Gymnase : le Père de Martial, pièce en 4 actes, de M. Albert Delpit.

Je voudrais que le critique, avant de commencer l’examen d’une pièce, indiquât au moins par un signe, par un astérisque ou par une petite croix, à quel ordre appartient l’ouvrage : s’il faut le ranger parmi les confections de théâtre ou parmi les œuvres d’art. Je voudrais qu’un autre signe, placé auprès du premier, avertît si le succès de l’ouvrage intéresse l’avenir des lettres ; s’il convient de saluer l’auteur à la place qu’il occupe et de le quitter là, ou de le pousser encore et de le diriger dans sa voie.

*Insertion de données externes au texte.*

Lemma pixel_at_flip (img : image) (r c : nat) :
  wf_shape img → (c < shape_w img)%nat →
  pixel_at (flip_horizontal img) r c = pixel_at img r (shape_w img - S c).
Proof.
  intros Hwf Hc. unfold pixel_at. cbn [flip_horizontal data].
  rewrite lookup_map.
  destruct (data img !! r) as [row|] eqn:Hrow; [| done].
  cbn [fmap option_fmap option_map mbind option_bind].
  destruct Hwf as [_ Hrows].
  pose proof (proj1 (Forall_lookup_1 _ _ _ _ Hrows Hrow)) as Hlen.
  rewrite rev_reverse, reverse_lookup by lia. by rewrite Hlen.
Qed.

Lemma camera_frame_flip (img : image) :
  camera_frame img → camera_frame (flip_horizontal img).
Proof.
  intros (Hwf & Hu & Hc).
  split; [by apply wf_shape_flip | split; [by apply is_uint8_flip | done]].
Qed.

Lemma swap_red_blue_twice (px : list Z) :
  length px = 3%nat → swap_red_blue (swap_red_blue px) = px.
Proof. destruct px as [|? [|? [|? [|]]]]; by intros. Qed.

Lemma map_id_on {A} (f : A → A) (l : list A) :
  Forall (λ x, f x = x) l → map f l = l.
Proof. induction 1 as [|x l Hx _ IH]; cbn; [done | by rewrite Hx, IH]. Qed.

(** The two conversions of lines 152 and 164 give the frame back. *)
Lemma colour_round_trip (img : image) :
  wf_shape img → shape_c img = 3%nat →
  ∃ image_rgb, cvtColor_BGR2RGB img = Ret image_rgb
               ∧ cvtColor_RGB2BGR image_rgb = Ret img.
Proof.
  intros [Hh Hrows] Hc. unfold cvtColor_RGB2BGR, cvtColor_BGR2RGB.
  rewrite Hc. cbn [Nat.eqb orb]. eexists. split; [reflexivity |].
  cbn [Nat.eqb orb shape_c shape_h shape_w data].
  f_equal. destruct img as [h w c d]. cbn in *. subst c. f_equal.
  rewrite map_map. apply map_id_on.
  eapply Forall_impl; [exact Hrows |]. intros row [_ Hpx]. cbn beta.
  rewrite map_map. apply map_id_on.
  eapply Forall_impl; [exact Hpx |]. intros px Hlen. cbn beta.
  by apply swap_red_blue_twice.
Qed.

(** ** One face *)

Lemma print_due_same (t : b64) : print_due t t = false.
Proof.
  unfold print_due, b64_sub.
  destruct t as [[]|[]| |s m e]; try reflexivity.
  unfold SFsub. rewrite Z.sub_diag. reflexivity.
Qed.


Lemma same_shape_composited (bg ov : image) (rg : region) :
  same_shape (composited bg ov rg) bg.
Proof. by split. Qed.

(** The call on line 209, for a frame of the camera and an overlay with an
    alpha channel, wherever the overlay is placed. *)
Lemma overlay_on_camera_frame (σ : store) (background overlay : addr)
    (bg ov : image) (x y : Z) :
  σ !! background = Some bg → σ !! overlay = Some ov →
  camera_frame bg → wf_shape ov → (3 < shape_c ov)%nat →
  ∃ bg', overlay_image_alpha σ background overlay x y
         = Ret (<[background := bg']> σ, background)
         ∧ camera_frame bg' ∧ same_shape bg' bg.
Proof.
  intros Hbg Hov (Hwb & Hub & Hcb) Hwo Hco.
  destruct (clip_region (Z.of_nat (shape_w bg)) (Z.of_nat (shape_h bg))
              (Z.of_nat (shape_w ov)) (Z.of_nat (shape_h ov)) x y)
    as [rg|] eqn:Hclip.
  - exists (composited bg ov rg). split; [| split].
    + by apply (overlay_image_alpha_run bg ov x y rg Hwb Hwo Hclip).
    + split; [| split].
      * by apply (wf_shape_composited bg ov x y rg Hwb Hwo Hclip).
      * by apply (is_uint8_composited bg ov x y rg).
      * exact Hcb.
    + apply same_shape_composited.
  - exists bg. split; [| split; [done | by split]].
    unfold overlay_image_alpha, deref. rewrite Hov, Hbg.
    cbn [mbind outcome_bind]. rewrite Hclip.
    by rewrite insert_id.
Qed.

Lemma fresh_not_frame (σ : store) (a : addr) (bg : image) :
  σ !! a = Some bg → fresh (dom σ) ≠ a.
Proof.
  intros Ha E. apply (is_fresh (dom σ)). rewrite E. by eapply elem_of_dom_2.
Qed.


(** ** All faces of one frame *)

Lemma nose_line_cons (due : bool) (f : face) (faces : list face) :
  nose_line due (f :: faces) = nose_line due [f].
Proof. reflexivity. Qed.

Cela fait, l’éloge et le blâme développeraient leurs phrases, mais dans le ton marqué ; l’un et l’autre laisseraient l’ouvrage dans son ordre et l’auteur dans sa classe. Aucun éloge ne pourrait faire qu’un drame passât de l’ordre inférieur dans l’autre ; aucun blâme, qu’il déchût de celui-ci dans celui-là. Aucun éloge n’exalterait plus qu’il ne sied l’orgueil d’un talent déjà noué ; aucun blâme ne rabattrait l’espérance d’un talent qui doit grandir. À ces conditions, même dans ce désarroi où nous sommes, parmi tant de théâtres et tant de pièces, dont les succès divers prouvent si peu de chose, voire de l’aveu des auteurs les plus applaudis ; devant ce public si distrait, si affairé, si mal organisé pour juger des productions de l’esprit, la critique, même dispersée entre tant de journaux, même pressée au point qu’elle doit se réduire presque à la besogne du compte-rendu, pourrait garder encore, avec quelque chance d’être utile aux belles-lettres, quelque chance d’être écoutée.